NHS leaders will shortly publish a long-term plan, which will set out their ambitions for the health service in the context of the recent funding settlement. We also await the outcome from the consultation on the draft national workforce strategy published by Health Education England in December 2017, as well as the green paper on the future of social care, which should contain important detail on the equally critical and fundamentally connected issue of the social care workforce.
This briefing highlights the scale of the NHS workforce challenges and the threat this poses to the delivery and quality of care. It sets out the reasons why the long-term plan and a supporting workforce strategy must address the urgent and mounting challenges facing the health care workforce. We believe these challenges now present a greater threat to NHS services than the funding challenges.
It is important to note that our commentary in this briefing is directed towards action needed by the NHS, as our focus here is on the workforce requirements linked to the NHS’s long-term plan.

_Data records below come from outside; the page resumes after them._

(** * Slide-rule cursor precision calculator

    A shallow embedding of [reference/precision-analysis/scale_precision_calculator.py]
    and the properties of its precision lookup.

    Numbers.  The Python code works on [int] and [float] values that it
    compares, hands to [math.log10] and formats.  A finite number is embedded
    as the rational it is equal to ([Q]); a decimal written in this file
    stands for the same literal of the source.  Comparisons are the exact
    ones, as Python's are.  Two operations of the code round, and both are
    embedded with their rounding: [math.log10], whose binary64 result the code
    floors ([math_floor_log10]), and the conversion to binary64 of a position
    that is formatted ([binary64]).  The floats that are no rationals, -0.0,
    the infinities and NaN, can be handed in as positions; they are values of
    the type [number]. *)

From Stdlib Require Import ZArith QArith Qpower Qabs Qround List Bool Lia.
From Stdlib Require Import Permutation Sorted String Ascii.
From Stdlib Require Import Lqa Reals Qreals Lra.
Import ListNotations.

Local Open Scope Q_scope.

(** ** Python results: a returned value or a raised exception *)

Inductive exn : Type :=
| ValueError
| OverflowError.

Inductive result (A : Type) : Type :=
| Returns (a : A)
| Raises (e : exn).

Arguments Returns {A} a.
Arguments Raises {A} e.

Definition bind {A B : Type} (r : result A) (k : A -> result B) : result B :=
  match r with
  | Returns a => k a
  | Raises e => Raises e
  end.

Notation "x <- r ;; k" := (bind r (fun x => k))
  (at level 61, r at next level, right associativity).

(** ** Numeric primitives *)

Module Numeric.

(** [a < b] and [a >= b] on Python numbers. *)
Definition Qltb (a b : Q) : bool := negb (Qle_bool b a).
Definition Qgeb (a b : Q) : bool := Qle_bool b a.

(** Least [k >= k0] such that [m <= n * 10 ^ (k - k0)], searching upwards. *)
Fixpoint digits_below (fuel : nat) (n m k : Z) : Z :=
  match fuel with
  | O => k
  | S fuel' => if (m <=? n)%Z then k else digits_below fuel' (n * 10) m (k + 1)
  end.

(** Greatest [k >= k0] such that [m * 10 ^ (k - k0) <= n], searching upwards. *)
Fixpoint digits_above (fuel : nat) (n m k : Z) : Z :=
  match fuel with
  | O => k
  | S fuel' => if (n <? m * 10)%Z then k else digits_above fuel' n (m * 10) (k + 1)
  end.

(** The integer [d] with [10 ^ d <= x < 10 ^ (d + 1)], for [x > 0]:
    the exact value of [floor (log10 x)]. *)
Definition floor_log10 (x : Q) : Z :=
  let n := Qnum x in
  let m := Zpos (Qden x) in
  if (m <=? n)%Z
  then digits_above (Z.to_nat (Z.log2 n)) n m 0
  else (- digits_below (S (Z.to_nat (Z.log2 m))) n m 0)%Z.

(** *** The rounding of [math.log10]

    [math.log10 x] is the binary64 value nearest to the logarithm of [x]
    (ties to even), and [math.floor] floors that value.  The integer [k] is a
    binary64 value; when the logarithm of [x] is below [k] by at most half the
    distance [h] from [k] to the binary64 value below it,
    [k - h <= log10 x < k], the value returned is [k] itself and its floor is
    [k], although [x < 10 ^ k].  This happens from
    [10 ^ (k - h) = 10 ^ k * (1 - h * ln 10 + ...)] upwards; the higher terms,
    below [10 ^ -26] of the value at every decade of binary64, are left out.
    The C library is taken to round correctly; it is allowed an error of one
    unit in the last place, which can move a threshold by one binary64 value
    (below 0.1, 0.01 and 0.001, the thresholds that the clamp to 5 does not
    hide, the thresholds are as stated for a library of that accuracy). *)

(** [ln 10] to 19 digits. *)
Definition ln_10 : Q := 2302585092994045684 # 1000000000000000000.

(** Half the distance from the integer [k] to the binary64 value below it.
    A binary64 value has 53 bits: below [k >= 1] the spacing is
    [2 ^ (e - 52)] with [2 ^ e < k < 2 ^ (e + 1)], and half of that at
    [k = 2 ^ e]; below [k <= -1] it is [2 ^ (e - 52)] with
    [2 ^ e <= - k < 2 ^ (e + 1)].  Below 0 the spacing is [2 ^ -1074]; no
    binary64 argument below 1 has its logarithm that near to 0 (it is at
    most [log10 (1 - 2 ^ -53)], about [- 2 ^ -54]), so 0 stands for it. *)
Definition half_spacing_below (k : Z) : Q :=
  match k with
  | Z0 => 0
  | Zpos _ =>
      if (k =? 2 ^ Z.log2 k)%Z then 2 ^ (Z.log2 k - 54) else 2 ^ (Z.log2 k - 53)
  | Zneg _ => 2 ^ (Z.log2 (- k) - 53)
  end.

(** The arguments in [(rounding_threshold k, 10 ^ k)] have a logarithm that
    [math.log10] rounds up to [k]. *)
Definition rounding_threshold (k : Z) : Q :=
  10 ^ k * (1 - ln_10 * half_spacing_below k).

(** The floor of the binary64 logarithm of [x > 0]: the decade of [x], or the
    next one when [x] is above the threshold of that next decade. *)
Definition rounded_floor_log10 (x : Q) : Z :=
  let d := floor_log10 x in
  if Qltb (rounding_threshold (d + 1)) x then (d + 1)%Z else d.

(** [math.floor (math.log10 x)]: [math.log10] raises [ValueError] outside
    its domain [x > 0]. *)
Definition math_floor_log10 (x : Q) : result Z :=
  if Qle_bool x 0 then Raises ValueError else Returns (rounded_floor_log10 x).

End Numeric.

Import Numeric.

(** ** Fixed-point formatting: Python's [format (x, ".nf")]

    The shortest sign, the integer digits, and exactly [n] fractional digits
    of [x] rounded to a multiple of [10 ^ -n], ties to even.  No point is
    written when [n = 0]. *)

Module Format.

Local Open Scope string_scope.

Definition digit (d : Z) : ascii :=
  ascii_of_nat (48 + Z.to_nat d).

(** Nearest integer, ties to the even one. *)
Definition round_half_even (x : Q) : Z :=
  let f := Qfloor x in
  let r := (x - inject_Z f)%Q in
  match Qcompare r (1 # 2) with
  | Lt => f
  | Gt => (f + 1)%Z
  | Eq => if Z.even f then f else (f + 1)%Z
  end.

(** The last [n] decimal digits of [v], written in front of [acc]. *)
Fixpoint frac_digits (n : nat) (v : Z) (acc : string) : string :=
  match n with
  | O => acc
  | S n' => frac_digits n' (v / 10) (String (digit (v mod 10)) acc)
  end.

(** All decimal digits of [v >= 0] (at least one), written in front of [acc]. *)
Fixpoint int_digits (fuel : nat) (v : Z) (acc : string) : string :=
  match fuel with
  | O => String (digit (v mod 10)) acc
  | S fuel' =>
      if (v <? 10)%Z then String (digit (v mod 10)) acc
      else int_digits fuel' (v / 10) (String (digit (v mod 10)) acc)
  end.

Definition format_fixed (x : Q) (n : nat) : string :=
  let scale := (10 ^ Z.of_nat n)%Z in
  let scaled := round_half_even (Qabs x * inject_Z scale) in
  let sign := if Qltb x 0 then "-" else "" in
  let ipart := (scaled / scale)%Z in
  let fpart := (scaled mod scale)%Z in
  sign ++ int_digits (Z.to_nat (Z.log2 ipart)) ipart
            (match n with
             | O => ""
             | S _ => String "." (frac_digits n fpart "")
             end).

(** The number that a text of decimal digits denotes, read after [acc]. *)
Definition digit_value (c : ascii) : Z := (Z.of_nat (nat_of_ascii c) - 48)%Z.

Fixpoint digits_value (acc : Z) (s : string) : Z :=
  match s with
  | EmptyString => acc
  | String c s' => digits_value (acc * 10 + digit_value c) s'
  end.

(** The text after the first ["."] of [s], if there is one. *)
Fixpoint after_point (s : string) : option string :=
  match s with
  | EmptyString => None
  | String c s' => if Ascii.eqb c "." then Some s' else after_point s'
  end.

End Format.

Import Format.

(** ** The binary64 value of a number: Python's [float (x)]

    A binary64 value is [m * 2 ^ q] with an integer [m] of at most 53 bits
    and [q >= -1074], of magnitude below [2 ^ 1024].  The conversion takes the
    nearest such value, ties to the even [m]; it is how an [int] is turned
    into a [float] before it is formatted, and leaves a [float] as it is. *)

Module Binary64.

(** The integer [e] with [2 ^ e <= a < 2 ^ (e + 1)], for [a > 0]. *)
Definition floor_log2 (a : Q) : Z :=
  let e := (Z.log2 (Qnum a) - Z.log2 (Zpos (Qden a)))%Z in
  if Qle_bool (2 ^ e) a then e else (e - 1)%Z.

(** The exponent of the last of the 53 bits of [a > 0]; -1074 for the
    subnormal values. *)
Definition last_bit (a : Q) : Z := Z.max (floor_log2 a - 52) (-1074).

Definition binary64 (x : Q) : Q :=
  if Qeq_bool x 0 then 0
  else
    let a := Qabs x in
    let q := last_bit a in
    let m := round_half_even (a / 2 ^ q) in
    if Qltb x 0 then - (inject_Z m * 2 ^ q) else inject_Z m * 2 ^ q.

But this should not in any way detract from the message that urgent action is required in social care: the two systems are critically interdependent.
Indeed, our work suggests that there needs to be a more coherent national system to develop and oversee workforce strategy and ensure its alignment with the changing models of delivery of health and social care. We cannot continue with siloed working between hospitals, primary care and social care, and an effective approach to the workforce needs to look at the requirements of all these sectors holistically.
A coherent and holistic strategy will not only look at the training of the future workforce, but will also consider how to mobilise the talents of the current workforce – using the full range of policy options, including financial and non-financial incentives. Moreover, as many health and care staff work for non-NHS providers, a credible workforce strategy must look beyond those employed by the NHS: the failure to consider the workforce needs of health and care services as a whole is one factor that has contributed to shortages.
This briefing will be followed in the coming weeks by a more in-depth report that explores five key levers available nationally and locally that could help ameliorate the workforce crisis. These levers are: training; international recruitment; better employment practice; pay and conditions; and maximising the potential of staff through better use of existing skills, enhancing those skills and redesigning roles.
We will explore the opportunities offered by each of these levers and will recommend a number of high-impact interventions. The report will also explore the issues in social care in more depth than we are able to here.